Watching return of ‘law and order’ issue
According to Gallup, on the issue of crime, President Joe Biden is 18 points underwater. While 57% of Americans disapprove of how he is handling crime, only 39% approve.
Biden’s dismal rating was recorded before the verdict came in the Kyle Rittenhouse trial, a verdict Biden declared had made him “angry.”
Biden’s rating came before career criminal Darrell Brooks, free on $1,000 bail after running over his girlfriend, drove his Escape into the Waukesha Christmas parade, killing six and injuring 60.
Biden’s low rating on crime came before “flash mobs” of thieves looted Louis Vuitton, Burberry, Bloomingdale’s, Nordstrom and Apple.
It came before the guilty verdicts came in against the three white men accused of murdering Ahmaud Arbery, the Black jogger, in Georgia.
Media efforts to infuse a racial motive to Rittenhouse’s action failed.
Race never came up during Rittenhouse’s time on the witness stand.
And nothing in his background suggests any link to “white supremacists,” as was insinuated by Biden, who has made no apology.
But what these incidents, involving killings with racial connotations, portend is that crime, race, law and order will be blazing issues in 2022 and 2024. And as of now, Biden and his Democratic Party are not on the side of America’s majority.
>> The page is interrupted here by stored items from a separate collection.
Lemma MethodOptions_height n : c_height (Codec := MethodOptions_codec n) ≤ Z.of_nat n + 2.
Proof.
  pose proof (HttpRule_height n : c_height (Codec := HttpRule_at n) ≤ _).
  unfold MethodOptions_codec. cbn [c_height schema_codec]. apply schema_height_le; [lia|].
  repeat (apply Forall_cons; split); try apply Forall_nil_2;
    cbn [f_height opt_field rep_field nums_field msg_field msgs_field oneof_field oneof_msg_field]; try lia; solve_static.
Qed.

Lemma DescriptorProto_height n : c_height (Codec := DescriptorProto_codec n) ≤ Z.of_nat n + 4.
Proof.
  induction n as [|n IH]; [done|]. apply (schema_height_le (DescriptorProto_fields (DescriptorProto_codec n))); [lia|].
  repeat (apply Forall_cons; split); try apply Forall_nil_2;
    cbn [f_height opt_field rep_field nums_field msg_field msgs_field oneof_field oneof_msg_field]; try lia; solve_static.
Qed.

Lemma MethodDescriptorProto_height n : c_height (Codec := MethodDescriptorProto_codec n) ≤ Z.of_nat n + 3.
Proof.
  pose proof (MethodOptions_height n).
  unfold MethodDescriptorProto_codec. cbn [c_height schema_codec]. apply schema_height_le; [lia|].
  repeat (apply Forall_cons; split); try apply Forall_nil_2;
    cbn [f_height opt_field rep_field nums_field msg_field msgs_field oneof_field oneof_msg_field]; try lia; solve_static.
Qed.

Lemma ServiceDescriptorProto_height n : c_height (Codec := ServiceDescriptorProto_codec n) ≤ Z.of_nat n + 4.
Proof.
  pose proof (MethodDescriptorProto_height n).
  unfold ServiceDescriptorProto_codec. cbn [c_height schema_codec]. apply schema_height_le; [lia|].
  repeat (apply Forall_cons; split); try apply Forall_nil_2;
    cbn [f_height opt_field rep_field nums_field msg_field msgs_field oneof_field oneof_msg_field]; try lia; solve_static.
Qed.

Lemma FileDescriptorProto_height n : c_height (Codec := FileDescriptorProto_codec n) ≤ Z.of_nat n + 5.
Proof.
  pose proof (DescriptorProto_height n : c_height (Codec := DescriptorProto_at n) ≤ _).
  pose proof (ServiceDescriptorProto_height n).
  unfold FileDescriptorProto_codec. cbn [c_height schema_codec]. apply schema_height_le; [lia|].
  repeat (apply Forall_cons; split); try apply Forall_nil_2;
    cbn [f_height opt_field rep_field nums_field msg_field msgs_field oneof_field oneof_msg_field]; try lia; solve_static.
Qed.

Lemma FileDescriptorSet_height n : c_height (Codec := FileDescriptorSet_codec n) ≤ Z.of_nat n + 6.
Proof.
  pose proof (FileDescriptorProto_height n).
  unfold FileDescriptorSet_codec. cbn [c_height schema_codec]. apply schema_height_le; [lia|].
  repeat (apply Forall_cons; split); try apply Forall_nil_2;
    cbn [f_height opt_field rep_field nums_field msg_field msgs_field oneof_field oneof_msg_field]; try lia; solve_static.
Qed.

(** ** The classes *)

Record descriptor_class := DescriptorClass {
  dc_name : string;
  dc_type : Type;
  dc_encode : dc_type → option Writer → option Z → res Writer;
  dc_encodeDelimited : dc_type → option Writer → res Writer;
  dc_decode : decoder dc_type;
  dc_decodeDelimited : Reader → res (dc_type * Reader);
  dc_getTypeUrl : option string → string;
  dc_level : dc_type → Z;
  dc_levels : Levels dc_encode dc_decode dc_level;
  dc_codec : Codec dc_encode dc_decode;
  dc_delimited : dc_encodeDelimited = delimited dc_encode ∧ dc_decodeDelimited = decode_delimited dc_decode;
}.

Context (levels : nat).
A day before Thanksgiving, The Washington Post reported that Washington, D.C., had recorded its 200th homicide this year.
In Philadelphia, there have been 503 victims of homicides thus far in 2021, a record.
Who is doing all this killing on the streets of our great cities, and who are the principal victims?
Heather Mac Donald, among the nation’s foremost statisticians of crime, relates, using the figures for New York:
“In 2020, Blacks were over 72% of all shooting suspects; we know that from victim and witness descriptions. Whites were 1.4% of all shooting suspects … based on victim and witness descriptions.”
“A Black New Yorker is roughly 50 times as likely to commit a shooting as a white New Yorker. Blacks were 63.4% of murder suspects; whites, 6.3%.
Bottom line: Disproportionately, the perpetrators, the shooters and the killers in America, are Black. As are their victims.
2022 and 2024 could prove to be a political rerun of the mid-’60s. Then it was that “law and order,” a slogan liberals called code words for racism, helped propel conservatives to preeminence in the GOP.
Then, there were the riots in Harlem and Watts in 1964 and 1965, Newark and Detroit in 1967, and D.C. and 100 other cities after the killing of Dr. Martin Luther King Jr. in 1968.
Then came the anti-war protests and riots, which kept Lyndon B. Johnson locked up in the White House in his final days in 1968.
Today’s Democratic Party is associated with defunding the police, ending cash bail for arrested felons, emptying prisons and embracing the BLM and antifa “social justice protests” of 2020.
As for Biden, the 2021 model bears little resemblance to the tough-talking Delaware senator who pushed the principal anti-crime bill of the 1990s and explained his approach in a 1994 Senate speech:
“Every time Richard Nixon, when he was running in 1972, would say, ‘Law and order,’ the Democratic match or response was, ‘Law and order with justice’ — whatever that meant. And I would say, ‘Lock the S.O.B.s up.'”
Today, the progressive wing of his party prevents Biden from taking that kind of stand. But that is what his country is calling for.